SOUTH CHARLESTON, W.Va. (Release) — The West Virginia Division of Natural Resources has found deer in eight counties that have died from a hemorrhagic disease that causes extensive bleeding.
This year, deer in Boone, Brooke, Hancock, Lincoln, Marshall, Ohio, Tucker and Wayne counties have died from a disease caused by the Epizootic Hemorrhagic Disease Virus (EHDV). The disease has also been confirmed in deer herds in Kentucky, Ohio, Pennsylvania and Virginia this year. Hemorrhagic diseases can also be caused by the Blue Tongue Virus, but no BTV-infected deer have been detected in West Virginia.
This disease is not contagious to humans and EHDV is not related to chronic wasting disease, which has only been detected in Hampshire and Hardy counties.
“The disease disappears with the first frost because the spread of the virus is dependent on small midges called culicoides, which are killed by cold temperatures,” said Gary Foster, DNR’s assistant chief in charge of game management.

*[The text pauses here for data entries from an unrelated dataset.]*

(** Rows made group by group and concatenated: the rows with key [k]
    are the rows made from the group of [k]. *)
Lemma filter_bind_groups (key : B → K) (f : list A → list B)
    (gs : list (K * list A)) k g :
  (∀ k' g', (k', g') ∈ gs → Forall (λ r, key r = k') (f g')) →
  NoDup gs.*1 → (k, g) ∈ gs →
  filter (λ r, key r = k) (gs ≫= λ kg, f kg.2) = f g.
Proof.
  intros Hkey Hnd Hin.
  assert (∀ gs' : list (K * list A), gs' ⊆ gs → k ∉ gs'.*1 →
          filter (λ r, key r = k) (gs' ≫= λ kg, f kg.2) = []) as Hnone.
  { intros gs' Hsub Hk. apply filter_none, Forall_forall.
    intros r ([k' g'] & Hr & Hg')%list_elem_of_bind Hrk. apply Hk.
    eapply Forall_forall in Hr; [|by apply Hkey, Hsub]. simpl in *.
    apply list_elem_of_fmap. exists (k', g'). simpl. split; [congruence|done]. }
  induction gs as [|[k' g'] gs IH]; [by apply elem_of_nil in Hin|].
  rewrite bind_cons, filter_app. csimpl in *.
  apply NoDup_cons in Hnd as [Hk' Hnd].
  apply elem_of_cons in Hin as [[= <- <-]|Hin].
  - rewrite filter_all by (apply Hkey; left).
    rewrite Hnone; [by rewrite app_nil_r| |done].
    intros x Hx. apply elem_of_cons. by right.
  - rewrite filter_none.
    + apply IH; [|done..|].
      * intros k'' g'' Hg''. apply Hkey, elem_of_cons. by right.
      * intros gs' Hsub. apply Hnone. intros x Hx%Hsub.
        apply elem_of_cons. by right.
    + eapply Forall_impl; [apply Hkey; left|]. simpl. intros r -> ->.
      apply Hk', list_elem_of_fmap. by exists (k, g).
Qed.
End group_facts.

Section quantity_facts.
Context `{F : Float64} {HF : Float64Laws F} `{E : Engine} {HE : EngineLaws E}.
Implicit Types df : list Enriched.t.

Lemma qty_group_filter df d q :
  length (filter (λ c, (Enriched.ndc c, Enriched.quantity c) = (d, q)) df)
  = qty_count df d q.
Proof. unfold qty_count. f_equal. apply list_filter_iff. naive_solver. Qed.

Lemma qty_count_pos df d q :
  0 < qty_count df d q ↔
  ∃ c, c ∈ df ∧ Enriched.ndc c = d ∧ Enriched.quantity c = q.
Proof. unfold qty_count. rewrite filter_nonempty. naive_solver. Qed.

Lemma elem_of_quantity_counts df r :
  r ∈ quantity_counts df ↔
  ∃ d q, 0 < qty_count df d q ∧ r = QtyCount.mk d q (qty_count df d q) None.
Proof.
  unfold quantity_counts. rewrite list_elem_of_fmap. split.
  - intros ([[d q] g] & -> & [(c & [= -> ->] & Hc)%list_elem_of_fmap ->]%elem_of_group_by).
    simpl. rewrite qty_group_filter. eexists _, _. split; [|done].
    apply qty_count_pos. eauto.
  - intros (d & q & (c & Hc & <- & <-)%qty_count_pos & ->).
    eexists (_, _). split; [|apply elem_of_group_by; split; [|done]].
    + simpl. by rewrite qty_group_filter.
    + apply list_elem_of_fmap. eauto.
Qed.

Lemma quantity_counts_keys_NoDup df :
  NoDup ((λ r, (QtyCount.ndc r, QtyCount.quantity r)) <$> quantity_counts df).
Proof.
  unfold quantity_counts. rewrite <-list_fmap_compose.
  erewrite list_fmap_ext; [apply (NoDup_group_by_keys false)|].
  by intros i [[d q] g] _.
Qed.

(** The quantities [map_groups] marks are the most prescribed ones. *)
Lemma drug_counts_max df d r :
  r ∈ drug_counts df d →
  QtyCount.count r = col_max (QtyCount.count <$> drug_counts df d) ↔
  is_mode df d (QtyCount.quantity r).
Proof.
  intros Hr.
  assert (∀ r', r' ∈ drug_counts df d →
    0 < QtyCount.count r' ∧
    QtyCount.count r' = qty_count df d (QtyCount.quantity r')) as Hcount.
  { intros r' [<- (d' & q' & Hpos & ->)%elem_of_quantity_counts]%list_elem_of_filter.
    done. }
  assert (∀ q', 0 < qty_count df d q' →
    qty_count df d q' ∈ QtyCount.count <$> drug_counts df d) as Hin.
  { intros q' Hq'. apply list_elem_of_fmap.
    exists (QtyCount.mk d q' (qty_count df d q') None). split; [done|].
    apply list_elem_of_filter. split; [done|].
    apply elem_of_quantity_counts. eauto. }
  destruct (Hcount r Hr) as [Hpos Hrq]. split.
  - intros Hmax. split; [by rewrite <-Hrq|]. intros q'.
    destruct (decide (0 < qty_count df d q')) as [Hq'|]; [|lia].
    rewrite <-Hrq, Hmax. by apply col_max_ge, Hin.
  - intros [_ Hmode]. apply Nat.le_antisymm.
    + apply col_max_ge, list_elem_of_fmap. eauto.
    + assert (col_max (QtyCount.count <$> drug_counts df d)
              ∈ QtyCount.count <$> drug_counts df d) as Hmax.
      { apply col_max_elem. intros Hnil%fmap_nil_inv.
        rewrite Hnil in Hr. by apply elem_of_nil in Hr. }
      apply list_elem_of_fmap in Hmax as (r' & -> & Hr').
      destruct (Hcount r' Hr') as [_ ->]. rewrite Hrq. apply Hmode.
Qed.
(** The checkpoint of round [roundId] (instruction 2 of the program) and
    the deployment to round [roundId] (instruction 6), written out. *)
Definition checkpointOf (signer : Effects.Keypair) (roundId : Z)
  : Effects.Instruction :=
  let key := signer.(Effects.publicKey) in
  Effects.OreInstruction
    [ {| Effects.pubkey := Effects.Wallet key;
         Effects.isSigner := true; Effects.isWritable := true |};
      {| Effects.pubkey := Effects.Derived Solana.BoardPda;
         Effects.isSigner := false; Effects.isWritable := false |};
      {| Effects.pubkey := Effects.Derived (Solana.MinerPda key);
         Effects.isSigner := false; Effects.isWritable := true |};
      {| Effects.pubkey := Effects.Derived (Solana.RoundPda roundId);
         Effects.isSigner := false; Effects.isWritable := true |};
      {| Effects.pubkey := Effects.Derived Solana.TreasuryPda;
         Effects.isSigner := false; Effects.isWritable := true |};
      {| Effects.pubkey := Effects.SYSTEM_PROGRAM_ID;
         Effects.isSigner := false; Effects.isWritable := false |} ]
    ["002"%byte].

Samples from West Virginia were sent to the Southeastern Cooperative Wildlife Disease Study at the University of Georgia’s School of Veterinary Medicine, where the virus was isolated and identified. Although this disease usually does not have a major impact on the deer population, DNR is surveying the extent of the outbreak. EHDV may cause local reductions in the deer population by usually 20 percent or less.
Outbreaks of this disease do not affect West Virginia deer every year. The last large outbreaks occurred in 1996, 2002, 2007 and 2012. EHDV does not persist in deer that survive infection. Although hunters should never consume meat from an obviously sick animal, deer affected by EHDV are usually safe to eat. Landowners and hunters are urged to report sick or dead deer to their nearest DNR district office.